The end of the day

This morning I started methodically cleaning up the things around my house that were making me depressed. It was a good start. I planned to hand Patches off to my neighbor to go to the farm/park. Then I would have 2 hours with no kids. I planned to use those hours to re-center myself. I was going to clean some things up, maybe do some writing. But then Patches clung to my leg and didn’t want to go without me. I could have forced him to go, but that would have handed a screaming tantrum to my neighbor who was planning to shepherd 4 young kids through a farm. I could have kept him home, but that would have disappointed him and my neighbor’s son. The only option that allowed for happiness was for me to change my plans and go along. So I did. It was good. I enjoyed being at the park. I enjoyed watching Patches carefully parcel out his little bag of corn to make sure that all the animals got a taste. I enjoyed visiting with my neighbor.

Then I came home. All the stresses and messes were laying in wait for me here. They are better than they were. Howard is home now. I can see that I’m digging out from under. There is progress. But all afternoon I had to hold onto patience with my fingernails lest it get away from me. It escaped several times. Each time it did I would recapture it and resolve to hold on tighter. It is not pleasant to ride the edge that way, knowing how close I am to shouting at my children. Knowing as I shout that I am over reacting. Also knowing that even on a good day I have trouble dealing with two children crying and a third yelling simultaneously. All day I’ve had this sense of too many things happening at once. The out of control feeling drives me crazy and I feel frantic to do anything I can to minimize the chaos as quickly as possible. So I shout and I make arbitrary decisions because I don’t have time or brainspace to make considered or considerate ones.

Now I am at the end of the day. The kids are in bed. Finally I have time to review, to figure out how far out of line I was. The crises I managed would have been challenging even on a good day. But on a good day I probably would have been ahead of the curve and there would not have been so many crises.

Too many things to do

Tomorrow Patches has been invited to go to a local farm/park. I’ve been invited to go along if I wish. I don’t wish. The prospect of having several hours free of all children is more attractive to me than the prospect of going with my friend to watch our kids enjoy farm animals. I’m not sure yet whether I’ll go. I feel bad for sending my child and not helping with the outing management.

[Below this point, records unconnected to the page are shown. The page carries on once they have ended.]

Lemma first_match_unique p ts t1 t2 :
  first_match p ts t1 → first_match p ts t2 → t1 = t2.
Proof.
  intros (b1 & a1 & -> & Hb1 & Ht1) (b2 & a2 & Heq & Hb2 & Ht2).
  revert b2 Heq Hb2. induction Hb1 as [|t b1 Ht _ IH]; intros b2 Heq Hb2.
  - destruct Hb2 as [|t' b2 Ht' _]; simpl in Heq; simplify_eq; [done|].
    congruence.
  - destruct Hb2 as [|t' b2 Ht' Hb2]; simpl in Heq; simplify_eq.
    + congruence.
    + by eapply IH.
Qed.

Lemma first_match_cons_skip p t ts t' :
  isRecordFile t p = false → first_match p ts t' → first_match p (t :: ts) t'.
Proof.
  intros Ht (b & a & -> & Hb & Ht'). exists (t :: b), a.
  split; [done|]. split; [by constructor|done].
Qed.

Lemma indexOnFirstMatch_Named db archive p fu record ts s n s' :
  indexOnFirstMatch db archive p fu record ts s = (Ok (Named n), s') →
  ∃ t r0 stored,
    first_match p ts t ∧ name t = n ∧
    match validator t with
    | Some validate => validate record
    | None => Ok record
    end = Ok r0 ∧
    ((∃ ps, r0 = JObj ps) ∨ (∃ es nm, r0 = JArr es nm)) ∧
    get stored "_url" = Ok (JStr fu) ∧
    get stored "_origin" = Ok (JStr (url archive)) ∧
    (∀ f, f ≠ "_url" → f ≠ "_origin" → get stored f = get r0 f) ∧
    s' = act (Put n fu stored) s.
Proof.
  induction ts as [|t ts IH]; simpl; [done|].
  destruct (isRecordFile t p) eqn:Hrec.
  - clear IH. rewrite bind_run. unfold lift at 1.
    destruct (match validator t with
              | Some validate => validate record
              | None => Ok record
              end) as [r0|e] eqn:Hval; [|done].
    rewrite bind_run. unfold lift at 1.
    destruct (set r0 "_url" (JStr fu)) as [r1|e] eqn:H1; [|done].
    rewrite bind_run. unfold lift at 1.
    destruct (set r1 "_origin" (JStr (url archive))) as [r2|e] eqn:H2; [|done].
    rewrite bind_run. unfold IDB.put. rewrite bind_run. unfold lift at 1.
    destruct (IDB.key_of r2) as [k|e] eqn:Hk; [|done].
    pose proof (key_of_stamped _ _ _ _ _ _ H1 H2 Hk) as ->.
    destruct (stamped_fields _ _ _ _ _ _ H1 H2 Hk) as (Hu & Ho & Hrest).
    pose proof (stamped_object _ _ _ _ _ _ H1 H2 Hk) as Hobj.
    destruct (idbFault db (name t) fu); [done|].
    unfold modify. simpl. intros [= <- <-].
    exists t, r0, r2. split; [by exists [], ts|]. by repeat split.
  - intros (t' & r0 & stored & Hfirst & Hrest)%IH.
    exists t', r0, stored. split; [by apply first_match_cons_skip|done].
Qed.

Wednesday is the cub scout Pine Wood Derby. There are people who consider turning a block of wood into a car to be a delightful challenge. I am not one of them. I do not have a table saw and sander in my garage. I don’t have that other tool which I don’t even know exists, but which would probably have made construction much easier. What I do have is a pruning saw, a sheet of sandpaper, and very tired arms. Link did most of the sanding and now he’s doing the painting. But on Wednesday is the big event where Link will be very sad to discover that his car loses to the cars of kids whose parents have power tools. Then after the chaos and emotion management of the pine wood derby, I get to go to a girls camp preparatory meeting with Kiki.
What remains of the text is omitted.